Reporting and interpretation
Several guidelines to the proper reporting of clinical trial results have been published (Asilomar Working Group on Recommendations for Reporting of Clinical Trials in the Biomedical Literature 1996; Begg et al. 1996). In essence, they call for objective recording of all pertinent aspects. It is recognized that space limitations restrict the amount of information that can be included in a publication. The advent of journal websites, however, allows for the dissemination of supplementary material. Ideally, all of the following should be included in a clinical trial report (Friedman et al. 1998).
Background and rationale.
Specification of the primary question and the response variables used to assess it.
Prespecified secondary questions.
Nature of the study population, including eligibility criteria, major reasons why people were not entered, and the fact that informed consent was obtained.

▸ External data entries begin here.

(** The client's side. *)
Lemma request_run fuel argv junk t rest w1 w2 (s : st) :
  let req := default "1" (argv !! 2%nat) in
  sys_write fd (chars req) s.(world) = (inr (length (chars req)), w1) →
  sys_write fd [newline] w1 = (inr 1%nat, w2) →
  pending w2 = chars t ++ newline :: rest → Forall (λ c, c ≠ newline) (chars t) →
  Forall (λ c, c ≠ Ascii.zero) (chars t) → (String.length t < 29)%nat →
  length junk = Z.to_nat INT_LEN → (length (pending w2) + credit w2 < fuel)%nat →
  ∃ s', request fuel fd argv junk s = (Halt (HExit EXIT_SUCCESS), s') ∧
    writes s'.(trace) = writes s.(trace) ++ [(fd, chars req); (fd, [newline])] ∧
    s'.(pr).(delivered) = s.(pr).(delivered) ++
      chunk Sout (s.(pr).(out_buf) +:+ "Sequence number: " +:+ t +:+ nl) ++ chunk Serr s.(pr).(err_buf).
Proof.
  intros req W1 W2 Hp Hnl Hz Ht Hj Hfuel. unfold request. fold req.
  destruct (write_fails_run fd req s) as (b1 & s1 & E1 & _ & H1). destruct (H1 w1 W1) as [-> ->].
  rewrite (run_bind _ _ _ _ _ E1). set (s1 := Pst _ _ _ _).
  destruct (write_fails_run fd nl s1) as (b2 & s2 & E2 & _ & H2). destruct (H2 w2 W2) as [-> ->].
  rewrite (run_bind _ _ _ _ _ E2). set (s2 := Pst _ _ _ _).
  destruct (read_line_run fuel junk (chars t) rest s2 Hp Hnl) as (s3 & tl & E3 & T3 & _ & D3 & O3 & R3);
    [by rewrite length_chars|done|done|].
  rewrite (run_bind _ _ _ _ _ E3). rewrite (proj2 (Z.eqb_neq _ _)) by lia. rewrite (proj2 (Z.eqb_neq _ _)) by lia.
  change (newline :: Ascii.zero :: tl) with (chars nl ++ Ascii.zero :: tl). rewrite app_assoc, <- chars_app.
  rewrite c_string_text by (rewrite chars_app; apply Forall_app; split; [done|by repeat constructor]).
  eexists. split; [reflexivity|]. split.
  - transitivity (writes (trace s3)); [done|]. rewrite T3. unfold s2, s1. cbn [trace].
    by rewrite !writes_app, <- app_assoc.
  - cbn. rewrite D3, O3, R3, <- app_assoc. done.
Qed.
End connection.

Sample size calculations and the assumptions used for that calculation.
Basic study design features and allocation procedures.

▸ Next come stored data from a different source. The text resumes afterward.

Definition id_echo_sv_main (turns : nat) : P unit :=
  d ← call KDaemon sys_daemon;
  (match d with inl _ => p_systmErr "becomeDaemon" | inr _ => skip end);;
  r ← inetBind SERVICE SOCK_DGRAM false;
  if r.1 =? -1 then is_echo.log_exit (λ e, "Could not create server socket (" +:+ e +:+ ")")
  else loop turns (id_echo_body r.1) tt.

(** A connected socket: [write] sends a datagram and [read] receives one. *)
Definition echo_ask (sfd : Z) (msg : string) : P unit :=
  bad ← write_fails sfd msg;
  if bad : bool then p_custmErr "partial/failed write" else
  r ← read sfd ECHO_SIZE;
  match r with
  | inl _ => p_systmErr "read"
  | inr buf => printf ("[" +:+ fmt_d (Z.of_nat (length buf)) +:+ " bytes] " +:+ c_string buf +:+ nl)
  end.

Definition id_echo_cl_main (argv : list string) : P unit :=
  if (length argv <? 2)%nat || wants_help argv then msg_usage argv " host msg..." else
  sfd ← inetConnect (argv !! 1%nat) SERVICE SOCK_DGRAM;
  if sfd =? -1 then p_custmErr "Could not connect to server socket" else
  for_each (drop 2 argv) (echo_ask sfd);;
  p_exit EXIT_SUCCESS.
End dgrams.

(** ** What the servers answer *)

(** What is promised of the socket [fd]: [inbox] is what has arrived and was not
    received, [outbox] what was sent.  A datagram is received as far as the buffer
    goes and the rest of it is lost; it is sent whole or not at all. *)
Class DgramLaws (W : Type) `{!DgramSys W} (fd : Z) (inbox outbox : W → list (bytes * saddr)) : Prop := {
  dgram_recv n w r w' : sys_recvfrom fd n w = (inr r, w') →
    ∃ m, inbox w = (m, r.2) :: inbox w' ∧ r.1 = take n m ∧ outbox w' = outbox w;
  dgram_recv_error n w e w' : sys_recvfrom fd n w = (inl e, w') → inbox w' = inbox w ∧ outbox w' = outbox w;
  dgram_send bs a w k w' : sys_sendto fd bs a w = (inr k, w') →
    k = length bs ∧ outbox w' = outbox w ++ [(bs, a)] ∧ inbox w' = inbox w;
  dgram_send_error bs a w e w' : sys_sendto fd bs a w = (inl e, w') → inbox w' = inbox w ∧ outbox w' = outbox w
}.

Section answers.
Context {L : Libc} {W : Type} `{!DgramSys W} (fd : Z) (inbox outbox : W → list (bytes * saddr)).
Context `{!DgramLaws W fd inbox outbox}.
Local Abbreviation st := (pst (list Z) kcall W).
Local Abbreviation P := (M st).

(** A computation that leaves the datagrams alone, and may end the program. *)
Definition aside {A} (m : P A) : Prop := ∀ s,
  inbox (m s).2.(world) = inbox s.(world) ∧ outbox (m s).2.(world) = outbox s.(world) ∧
  match (m s).1 with Ok _ => True | Halt h => fatal_end h end.

(** The answer to a datagram. *)
Definition answer_to (size : nat) (answer : bytes → option bytes) (m : bytes * saddr) : bytes * saddr :=
  (default [] (answer (take size m.1)), m.2).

Data collection procedures, including efforts to minimize bias, quality control, and event classification.
Presentation of key baseline characteristics, by group.
Process measures, such as adherence, concomitant therapy usage, performance to procedures, amount of missing or poor quality data, and numbers or participants lost to follow-up.
Results for the primary outcome, secondary outcomes (prespecified and other), and adverse events. The statistics and tabulations should reflect the original intent and indicate whether the effects of repeated tests have been taken into account. Confidence intervals, relative risk reduction (or increase), and absolute risk reduction should be presented. Also noted should be where the data were analysed.
Special analyses, such as subgroups, covariate adjustment, and data-derived hypotheses.
Interpretation, implications, and conclusions in the context of both study data and information external to the trial.
A structured abstract that accurately reflects the body of the paper.
It is not easy to conduct well-designed clinical trials, and there are ethical issues that must be considered. Nevertheless, there is no substitute for good clinical trials in providing important information for clinical use and public health about the possible benefits of interventions. As a result of the development of clinical trial technologies over the past several decades, more clinical decisions are evidence based. Improvements in trial design and analysis are continuing and will have further impact, as will increasing knowledge about genetics, better understanding of disease aetiologies and processes, and pharmacology.